Medical detox is the experience and process of drug withdrawal, with different psychoactive substances producing different withdrawal symptoms. Medications are typically used to alleviate potentially dangerous symptoms and help stabilize patients prior to psychotherapy treatment. The medical detox process often takes place at dedicated detox clinics, some of which are attached to rehabilitation centers.
To find medical detox treatment, call Drug Treatment Centers Union City at (201) 751-0607.
Psychoactive drugs are often categorized according to the type of addiction they cause, with some substances producing a physical-somatic withdrawal syndrome upon discontinuation and others producing an emotional-motivational withdrawal syndrome. Physical addictions are more likely to require medical detox, with medications often administered to alleviate and manage the withdrawal syndrome.
Physically addictive narcotics include heroin, morphine, codeine, oxycodone, hydrocodone, hydromorphone, fentanyl, methadone, Valium, Xanax, Klonopin and many more. Generally speaking, physical addictions are caused by drugs that act as central nervous system (CNS) depressants. Psychologically addictive drugs include marijuana, methamphetamine, MDMA, cocaine, and prescription stimulants like Adderall and Concerta.
Alcohol dependence produces a physical withdrawal syndrome, with potentially dangerous withdrawal symptoms experienced when drinking is stopped. Possible symptoms include nausea, vomiting, insomnia, sweating, seizures, hallucinations, and delirium tremens. These symptoms range from mild to potentially life-threatening, with medications often administered to manage the withdrawal syndrome.
Benzodiazepine drugs such as Librium, Valium and Serax are widely used during alcohol detox, with these drugs able to suppress dangerous symptoms and help stabilize patients. Long-acting benzos are generally preferred to short-acting benzos, with different treatment patterns used depending on the length and extent of dependence.

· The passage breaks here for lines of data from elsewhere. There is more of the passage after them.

(** The default [threshold=0.001]. *)
Definition default_threshold : pyfloat := PFin (1 # 1000).

Inductive info_value := IInt (z : Z) | IFloat (f : pyfloat) | IStr (s : pystr) | IBool (b : bool)
                      | INone.

Definition opt_int (o : option Z) : info_value := match o with Some z => IInt z | None => INone end.
Definition opt_float (o : option pyfloat) : info_value :=
  match o with Some f => IFloat f | None => INone end.

Definition info (filepath : pystr) : M (list (pystr * info_value)) :=
  c ← channels filepath;
  sr ← sample_rate filepath;
  bd ← bitdepth filepath;
  br ← bitrate filepath;
  du ← duration filepath;
  ns ← num_samples filepath;
  enc ← encoding filepath;
  si ← silent filepath default_threshold;
  mret [(py "channels", IInt c); (py "sample_rate", IFloat sr); (py "bitdepth", opt_int bd);
        (py "bitrate", opt_float br); (py "duration", opt_float du);
        (py "num_samples", opt_int ns); (py "encoding", IStr enc); (py "silent", IBool si)].

(** ** Specification helpers *)

(** The tool answers [soxi p arg] with a reply that reads [out] once
    stripped. *)
Definition soxi_answers (en : env) (p arg out : pystr) : Prop :=
  exists r s, run_process (env_world en) (soxi_argv p arg) None = Some r /\
    returncode r = 0 /\ utf8_decode (stdout r) = Some s /\ strip (in_chars [c_nl; c_cr]) s = out.

(** The entries of a [stat] report: the lines with exactly one colon,
    split there, the value parsed after trimming spaces. *)
Definition stat_entries (s : pystr) : list (pystr * option pyfloat) :=
  omap (fun line => match str_split c_colon line with
                    | [k; v] => Some (k, py_float_of_str (strip (in_chars [c_space]) v))
                    | _ => None
                    end) (str_split c_nl s).

(** The world's answer to the statistics run of [_stat_call]. *)
Definition stat_answers (en : env) (p text : pystr) : Prop :=
  exists r o, run_process (env_world en) [py "sox"; p; py "-n"; py "stat"] None = Some r /\
    utf8_decode (stdout r) = Some o /\ utf8_decode (stderr r) = Some text.

(** The directory that must be writable for an output path. *)
Definition output_dir (en : env) (p : pystr) : pystr :=
  if bool_decide (os_path_dirname p = []) then getcwd (env_world en) else os_path_dirname p.

(** A sample world for the concrete checks: every process exits with 0
    and prints [reply] on both streams, every path exists, every non-empty
    path is writable, and the capability set is [wav]. *)
Definition reply_env (reply : pystr) : env :=
  mk_env (mk_world (fun _ _ => Some (mk_proc 0 reply reply)) (fun _ => true)
            (fun p => bool_decide (p <> [])) (py "/tmp"))
         false [py "wav"].

(** ** Validation *)

Lemma warn_unsupported_ret ext en : exists t, warn_unsupported ext en = (t, Ret ()).
Proof. unfold warn_unsupported. run_M. case_bool_decide; simpl; eauto. Qed.

Lemma validate_input_file_ok p en :
  path_exists (env_world en) (pathlib_path p) = true ->
  exists t, validate_input_file p en = (t, Ret ()) /\ spawns t = [].
Proof.
  intros H. unfold validate_input_file, warn_unsupported. run_M. rewrite H. simpl.
  case_bool_decide; simpl; eauto.
Qed.

(** (C21) A missing input file raises [IOError] before anything is logged. *)
Theorem validate_input_file_missing p en :
  path_exists (env_world en) (pathlib_path p) = false ->
  validate_input_file p en = ([], Raise (IOError_missing p)).
Proof. intros H. unfold validate_input_file. run_M. by rewrite H. Qed.

(** (C22) An existing input file is accepted; an extension outside the
    capability set only adds a warning. *)
Theorem validate_input_file_exists p en :
  path_exists (env_world en) (pathlib_path p) = true ->
  validate_input_file p en =
    (if bool_decide (file_extension p ∈ VALID_FORMATS en) then []
     else [ELog INFO (MValidFormats (VALID_FORMATS en));
           ELog WARNING (MCannotProcess (file_extension p))], Ret ()).
Proof.
  intros H. unfold validate_input_file, warn_unsupported. run_M. rewrite H. simpl.
  by do 2 case_bool_decide.
Qed.

(** (C23) A list of fewer than two paths raises [ValueError] and anything
    that is not a [list] (a [tuple] included) raises [TypeError], before
    any file is looked at. *)
Theorem validate_input_file_list_rejects l en :
  (length l < 2)%nat ->
  validate_input_file_list (AList l) en = ([], Raise ValueError_list_length) /\
  validate_input_file_list ANotList en = ([], Raise TypeError_list).
Proof. intros H. unfold validate_input_file_list. by rewrite bool_decide_true. Qed.

(** (C24) The null output ["-n"] is accepted whatever the file system. *)
Theorem validate_output_file_null en : validate_output_file (py "-n") en = ([], Ret ()).
Proof. unfold validate_output_file. by rewrite bool_decide_true. Qed.

(** (C25) Any other output path is refused with [IOError] exactly when its
    directory (the working directory for a bare file name) is not
    writable, given that the empty path is not writable. *)
Theorem validate_output_file_writable p en :
  path_writable (env_world en) [] = false -> p <> py "-n" ->
  (validate_output_file p en).2 =
    if path_writable (env_world en) (output_dir en p) then Ret () else Raise (IOError_nowrite p).
Proof.
  intros Hempty Hn. unfold validate_output_file, output_dir, cwd_not_writable, warn_unsupported.
  rewrite bool_decide_false by done. run_M.
  destruct (decide (os_path_dirname p = [])) as [Ed|Ed].
  - rewrite (bool_decide_false (os_path_dirname p ≠ [])) by (by intros []).
    rewrite (bool_decide_true (os_path_dirname p = [])) by done. rewrite Ed, Hempty. simpl.
    destruct (path_writable _ (getcwd _)); simpl; [|done].
    case_bool_decide; simpl; by destruct (path_exists _ p).
  - rewrite (bool_decide_true (os_path_dirname p ≠ [])) by done.
    rewrite (bool_decide_false (os_path_dirname p = [])) by done. simpl.
    destruct (path_writable _ (os_path_dirname p)); simpl; [|done].
    case_bool_decide; simpl; by destruct (path_exists _ p).
Qed.

(** ** Metadata accessors *)

#[local] Arguments str_find : simpl never.

Lemma soxi_answers_run en p arg out :
  arg ∈ SOXI_ARGS -> soxi_answers en p arg out ->
  soxi p arg en = ([ESpawn (soxi_argv p arg) None], Ret out).
Proof.
  intros Ha (r & s & Hrun & Hrc & Hs & <-). unfold soxi, check_output.
  rewrite bool_decide_false by auto. run_M. rewrite Hrun. simpl.
  rewrite bool_decide_true by done. simpl. by rewrite Hs.
Qed.

(** An accessor validates its input, asks [soxi], and goes on with the
    reply. *)
Lemma getter_outcome {A} en p arg out (k : pystr -> M A) :
  path_exists (env_world en) (pathlib_path p) = true -> arg ∈ SOXI_ARGS ->
  soxi_answers en p arg out ->
  ((validate_input_file p;; (soxi p arg ≫= k)) en).2 = (k out en).2.
Proof.
  intros He Ha Hs. destruct (validate_input_file_ok p en He) as (t & Ht & _).
  rewrite (run_bind_ret _ _ _ _ _ Ht). simpl.
  by rewrite (run_bind_ret _ _ _ _ _ (soxi_answers_run en p arg out Ha Hs)).
Qed.
(** * The DFS backend of IOR (src/aiori-DFS.c): a shallow embedding

    The backend drives a remote DAOS file system on behalf of the
    cooperating MPI ranks of an IOR run.  The storage engine (the dfs
    and daos calls) and the MPI collectives are outside the file; they appear
    below as oracles whose answers the code inspects, and every call
    the code issues is logged so that statements about "which calls
    reach the engine" can be made about the log. *)

From Stdlib Require Import ZArith List String Ascii Bool Lia.
Import ListNotations.
Open Scope Z_scope.

(** ** Machine integers

    [daos_size_t] is [uint64_t]; [IOR_offset_t] is [long long]. *)

Definition to_u64 (x : Z) : Z := x mod 2 ^ 64.
Definition to_s64 (x : Z) : Z := (x + 2 ^ 63) mod 2 ^ 64 - 2 ^ 63.

Lemma to_u64_range x : 0 <= to_u64 x < 2 ^ 64.
Proof. unfold to_u64. apply Z.mod_pos_bound. lia. Qed.

Lemma to_u64_small x : 0 <= x < 2 ^ 64 -> to_u64 x = x.
Proof. intros H. unfold to_u64. now apply Z.mod_small. Qed.

Lemma to_s64_small x : - 2 ^ 63 <= x < 2 ^ 63 -> to_s64 x = x.
Proof. intros H. unfold to_s64. rewrite Z.mod_small; lia. Qed.

(** ** How a call of the backend can end *)

Inductive outcome : Type :=
| Returns (v : Z)               (* a [return] statement *)
| Exits (status : Z)            (* [exit(-1)], also through DCHECK *)
| Aborts (msg : string)         (* ERR(msg): message, then MPI_Abort *)
| AssertFails (cond : string)   (* a failed [assert] *)
| OutOfFuel.                    (* the model's loop bound was too small *)

Definition is_fatal (o : outcome) : bool :=
  match o with
  | Exits _ | Aborts _ | AssertFails _ => true
  | Returns _ | OutOfFuel => false
  end.

(** The part of [IOR_param_t] the backend reads. *)
Record IOR_param_t : Type := {
  offset : Z;              (* IOR_offset_t offset *)
  singleXferAttempt : Z;   (* int *)
  filePerProc : Z;         (* int *)
  mode : Z                 (* mode_t *)
}.

(** ** DFS_Xfer *)

(** One call issued to the storage engine by the transfer loop: the
    memory cursor and length put into the iov, the file offset, and
    what the engine answered. *)
Inductive call : Type :=
| Call_write (p len off rc : Z)
| Call_read (p len off rc ret : Z).

Definition call_ptr (c : call) : Z :=
  match c with Call_write p _ _ _ | Call_read p _ _ _ _ => p end.
Definition call_len (c : call) : Z :=
  match c with Call_write _ l _ _ | Call_read _ l _ _ _ => l end.
Definition call_off (c : call) : Z :=
  match c with Call_write _ _ o _ | Call_read _ _ o _ _ => o end.

(** The failed-write test of the source is [if (rc)]. *)
Definition write_failed (c : call) : bool :=
  match c with
  | Call_write _ _ _ rc => negb (rc =? 0)
  | Call_read _ _ _ _ _ => false
  end.

(** The byte count the loop books for an attempt: [ret].  A write that
    succeeded sets [ret = remaining]; a write that failed leaves the
    loop before anything is booked. *)
Definition moved (c : call) : Z :=
  match c with
  | Call_write _ len _ rc => if rc =? 0 then len else 0
  | Call_read _ _ _ _ ret => ret
  end.
(** C7 (as the code has it).  For a limit from 0 to 2^63 - 1 a call of
    [get_last_messages] returns the [min(limit, total)] last messages of the
    session, which carry the largest ids, oldest first, as role/content
    records; a negative limit down to -2^63 is no limit to SQLite and
    returns all messages of the session; a limit outside the signed 64-bit
    range cannot be bound, the call raises and returns nothing. *)
Theorem get_last_messages_recent_chronological : forall d session_id limit,
  wf_db d ->
  let all := of_session session_id (messages d) in
  let call := get_last_messages_call d session_id limit in
  (0 <= limit < 2 ^ 63 ->
     call = Some (map as_message (most_recent (Z.to_nat limit) all))
     /\ len (map as_message (most_recent (Z.to_nat limit) all))
        = Z.min limit (count_messages d session_id))
  /\ (- 2 ^ 63 <= limit < 0 -> call = Some (map as_message all))
  /\ (limit < - 2 ^ 63 \/ 2 ^ 63 <= limit -> call = None)
  /\ StronglySorted id_lt all.
Proof.
  intros d sid limit W all call.
  pose proof (sorted_of_session d sid W) as S. fold all in S.
  assert (B : - 2 ^ 63 <= limit < 2 ^ 63 -> sqlite_int limit = true).
  { intros H. unfold sqlite_int. apply andb_true_iff.
    split; [apply Z.leb_le | apply Z.ltb_lt]; lia. }
  split; [|split; [|split; [|exact S]]].
  - intros H. unfold call, get_last_messages_call.
    rewrite B by lia.
    assert (E : get_last_messages d sid limit
                = map as_message (most_recent (Z.to_nat limit) all)).
    { unfold get_last_messages. fold all.
      now rewrite selected_rows by (assumption || lia). }
    split; [now rewrite E|]. unfold count_messages, len. fold all.
    rewrite length_map, length_most_recent. lia.
  - intros H. unfold call, get_last_messages_call. rewrite B by lia.
    f_equal. unfold get_last_messages. fold all.
    rewrite sql_limit_negative by lia.
    rewrite order_by_id_desc_sorted by exact S.
    now rewrite rev_involutive.
  - intros H. unfold call, get_last_messages_call, sqlite_int.
    destruct H as [H | H].
    + assert (E : (- 2 ^ 63 <=? limit) = false) by (apply Z.leb_gt; lia).
      now rewrite E.
    + assert (E : (limit <? 2 ^ 63) = false) by (apply Z.ltb_ge; lia).
      rewrite E. now rewrite andb_false_r.
Qed.
(** C2 (amended): [validate1 s] is Valid exactly when [s] itself has
    at least 3 characters, blanks included (so a trimmed length of 3 or
    more is enough); the empty string is answered with "Project name is
    required" and a non-empty string of fewer than 3 characters with
    "Project name must be at least 3 characters". *)
Theorem C2_validate1_untrimmed_length (s : string) :
  (validate1 s = Valid <-> 3 <= String.length s)
  /\ (3 <= String.length (trim s) -> validate1 s = Valid)
  /\ (s = "" ->
      validate1 s = Invalid "projectName" "Project name is required")
  /\ (s <> "" -> String.length s < 3 ->
      validate1 s = Invalid "projectName"
                            "Project name must be at least 3 characters").
Proof.
  split; [apply validate1_Valid|].
  split.
  { intros H. apply validate1_Valid.
    pose proof (trim_length_le s). lia. }
  split.
  { intros ->. reflexivity. }
  intros Hne Hlt. rewrite validate1_by_length.
  destruct (String.length s =? 0)%nat eqn:E0.
  - apply Nat.eqb_eq, length_zero_empty in E0. contradiction.
  - destruct (3 <=? String.length s)%nat eqn:E3; [|reflexivity].
    apply Nat.leb_le in E3. lia.
Qed.

Lemma C2_validate1_witness :
  validate1 " abc " = Valid
  /\ validate1 "" = Invalid "projectName" "Project name is required"
  /\ validate1 "ab" = Invalid "projectName"
                              "Project name must be at least 3 characters".
Proof.
  split.
  { apply (proj1 (proj2 (C2_validate1_untrimmed_length " abc "))).
    vm_compute. lia. }
  split.
  { apply (proj1 (proj2 (proj2 (C2_validate1_untrimmed_length "")))).
    reflexivity. }
  apply (proj2 (proj2 (proj2 (C2_validate1_untrimmed_length "ab")))).
  - discriminate.
  - simpl. lia.
Defined.
(** The conditions under which the first loop of the classifier cannot
    fail: the folders exist, the inputs folder holds no subdirectory, and
    the staged entries with the input suffix are regular files. *)
Definition inputs_ready (t : fs) : Prop :=
  is_dir t CCCCore.infos = true /\
  is_dir t CCCCore.inputs = true /\
  (forall n, t !! (CCCCore.inputs ++ [n]) <> Some Dir) /\
  (forall n, ends_with ".in" n -> t !! (CCCCore.infos ++ [n]) <> Some Dir).

(** The files [clear_folder] leaves, as a function of the files it finds. *)
Definition cleared (folder : path) (t : fs) : fs :=
  if exists_ t folder then sweep folder (glob t folder "*") t else t.

(** Every value a computation can return satisfies [Q]. *)
Definition returns {A : Type} (Q : A -> Prop) (m : M A) : Prop :=
  forall w v, eval m w = Ok v -> Q v.

(** ** Scenarios

    Concrete worlds and environments on which the theorems are exercised. *)

(** A world holding the given entries, with a silent console and nobody at
    the keyboard. *)
Definition world_of (entries : list (path * entry)) : world :=
  World (list_to_map entries) [] [].

(** An environment without the PDF library, in which every archive is
    empty and every child process exits with [code], touching nothing. *)
Definition plain_env (code : Z) : env :=
  Env ["home"; "user"] false (fun _ => Some []) (fun _ => Ok [])
      (fun _ t => Ok (code, t)).

(** A staging directory that holds an unrelated note, and a subdirectory
    left by archive extraction with a file of its own. *)
Definition nested_world : world :=
  world_of [ (["Inputs"], Dir); (["Outputs"], Dir); (["infos"], Dir);
             (["infos"; "notes.txt"], File "remember");
             (["infos"; "extra"], Dir);
             (["infos"; "extra"; "level3_9.in"], File "9") ].

(** The scenario of the specification: two inputs and one example output
    staged, the destination folders empty. *)
Definition staged_world (c1 c2 c3 : string) : world :=
  world_of [ (["Inputs"], Dir); (["Outputs"], Dir); (["infos"], Dir);
             (["infos"; "level3_1.in"], File c1);
             (["infos"; "level3_1_example.out"], File c2);
             (["infos"; "level3_2.in"], File c3) ].

(** The inputs folder holds a subdirectory named like a staged input, left
    by an earlier run, with a file of that name inside. *)
Definition blocked_world : world :=
  world_of [ (["Inputs"], Dir); (["Outputs"], Dir); (["infos"], Dir);
             (["Inputs"; "level3_2.in"], Dir);
             (["Inputs"; "level3_2.in"; "level3_2.in"], File "old");
             (["infos"; "level3_1.in"], File "1");
             (["infos"; "level3_2.in"], File "2") ].
(** * GridIndex2D: a uniform-grid spatial index over 2D points

    Shallow embedding of [include/grid_index.h] and the properties of its
    construction, insertion, cell-range resolution and box queries.

    Modelling choices.
    - The template parameter [T] (the coordinate type) is instantiated with
      the exact rationals [Q]: subtraction, division, [std::floor],
      [std::ceil] and the comparisons are the exact ones.  Rounding, infinities
      and NaN of [float]/[double] are outside this model.
    - [int] is [Z]; the conversions [static_cast<int>] and the arithmetic on
      cell indices are taken in their defined range (C++ gives no meaning to
      an out-of-range conversion or to signed overflow).
    - [size_t] identifiers are [N]; [std::vector] is [list].
    - [grid_[cell_id]] has no bounds check in C++: an index outside the
      vector is undefined behaviour.  Here such an access yields [None], so
      every operation that reads a bucket returns an [option]; [Some] means
      that all accesses stayed inside the bucket array. *)

From Stdlib Require Import ZArith QArith Qround Lia Lqa String.
From Stdlib Require Import PrimFloat FloatOps SpecFloat Uint63.
From stdpp Require Import base option list sorting.

Local Open Scope Z_scope.

(** A decimal literal of type [float] denotes the nearest [double], as in
    C++. *)
#[local] Set Warnings "-inexact-float".

(** ** Primitive operations of the coordinate and index types *)

(** [std::floor] on the coordinate type: an integral value of type [T]. *)
Definition std_floor (v : Q) : Q := inject_Z (Qfloor v).

(** [std::ceil] on the coordinate type. *)
Definition std_ceil (v : Q) : Q := inject_Z (Qceiling v).

(** [static_cast<int>]: conversion to [int] truncates towards zero. *)
Definition static_cast_int (v : Q) : Z := Z.quot (Qnum v) (Zpos (Qden v)).

(** [a > b] on coordinates. *)
Definition Qgt_bool (a b : Q) : bool :=
  match (a ?= b)%Q with Gt => true | _ => false end.

(** [a >= b] on coordinates. *)
Definition Qge_bool (a b : Q) : bool := Qle_bool b a.

(** [std::max] and [std::min] on [int]. *)
Definition std_max (a b : Z) : Z := if a <? b then b else a.
Definition std_min (a b : Z) : Z := if b <? a then b else a.

(** [v[k]] for an [int] index [k]: the index is converted to [size_t], so a
    negative [k] is far outside the vector. *)
Definition at_index {A : Type} (v : list A) (k : Z) : option A :=
  if k <? 0 then None else v !! Z.to_nat k.

(** [for (int k = lo; k <= hi; ++k) body]: the body runs [hi - lo + 1] times
    when [lo <= hi] and not at all otherwise. *)
Fixpoint for_iter {S : Type} (n : nat) (k : Z)
    (body : Z → S → option S) (s : S) : option S :=
  match n with
  | O => Some s
  | Datatypes.S n' => s' ← body k s; for_iter n' (k + 1) body s'
  end.

Definition for_range {S : Type} (lo hi : Z)
    (body : Z → S → option S) (s : S) : option S :=
  for_iter (Z.to_nat (hi + 1 - lo)) lo body s.

(** ** The data structure *)

(** [std::invalid_argument], the only exception the class throws. *)
Inductive error : Type :=
  | InvalidParameter (what : string).

Record GridIndex2D : Type := mkGrid {
  x_start_ : Q; x_end_ : Q; x_step_ : Q;
  y_start_ : Q; y_end_ : Q; y_step_ : Q;
  nx_ : Z; ny_ : Z;
  grid_ : list (list N)
}.

(** A grid with the same bounds and dimensions and another bucket array. *)
Definition with_grid (g : GridIndex2D) (b : list (list N)) : GridIndex2D :=
  mkGrid (x_start_ g) (x_end_ g) (x_step_ g)
         (y_start_ g) (y_end_ g) (y_step_ g) (nx_ g) (ny_ g) b.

Librium is the trade name for chlordiazepoxide, the first benzodiazepine drug to be synthesized back in the 1950s. Along with Valium, Librium is the most widely used medication during alcohol detox. While this narcotic is widely believed to be safe for short-term use when used under medical supervision, it is possible to replace an alcohol addiction with a benzo addiction unless care is taken.
Common side effects of Librium include confusion, nausea, drowsiness, constipation, lack of coordination, and liver problems. The chronic use of Librium does lead to tolerance and dependence, with a gradual dose reduction of this drug typically applied once the patient is sober and enrolled in a rehab program.
Methadone is an opioid drug often taken during heroin and opioid detox to help alleviate withdrawal symptoms. Methadone is also used on a long-term basis during opioid replacement therapy, which is also known as opioid substitution therapy or methadone therapy. While methadone is available on a residential and out-patient basis, out-patient programs need to be certified by the Federal Substance Abuse and Mental Health Services Administration (SAMHSA) and registered by the Drug Enforcement Administration (DEA). Buprenorphine is often substituted for methadone during detox and maintenance medication programs, with buprenorphine having the advantage of being a partial opioid antagonist.
While detox is an important part of the alcohol and drug treatment process, it does very little to address the issues surrounding abuse and addiction. Patients are always advised to enter a rehab program, with a range of behavioral therapies applied to treat the precedents of drug dependence. Relapse prevention and aftercare support also play an important role in the treatment process, with patients learning how to integrate what they have learned during treatment and move on with their lives.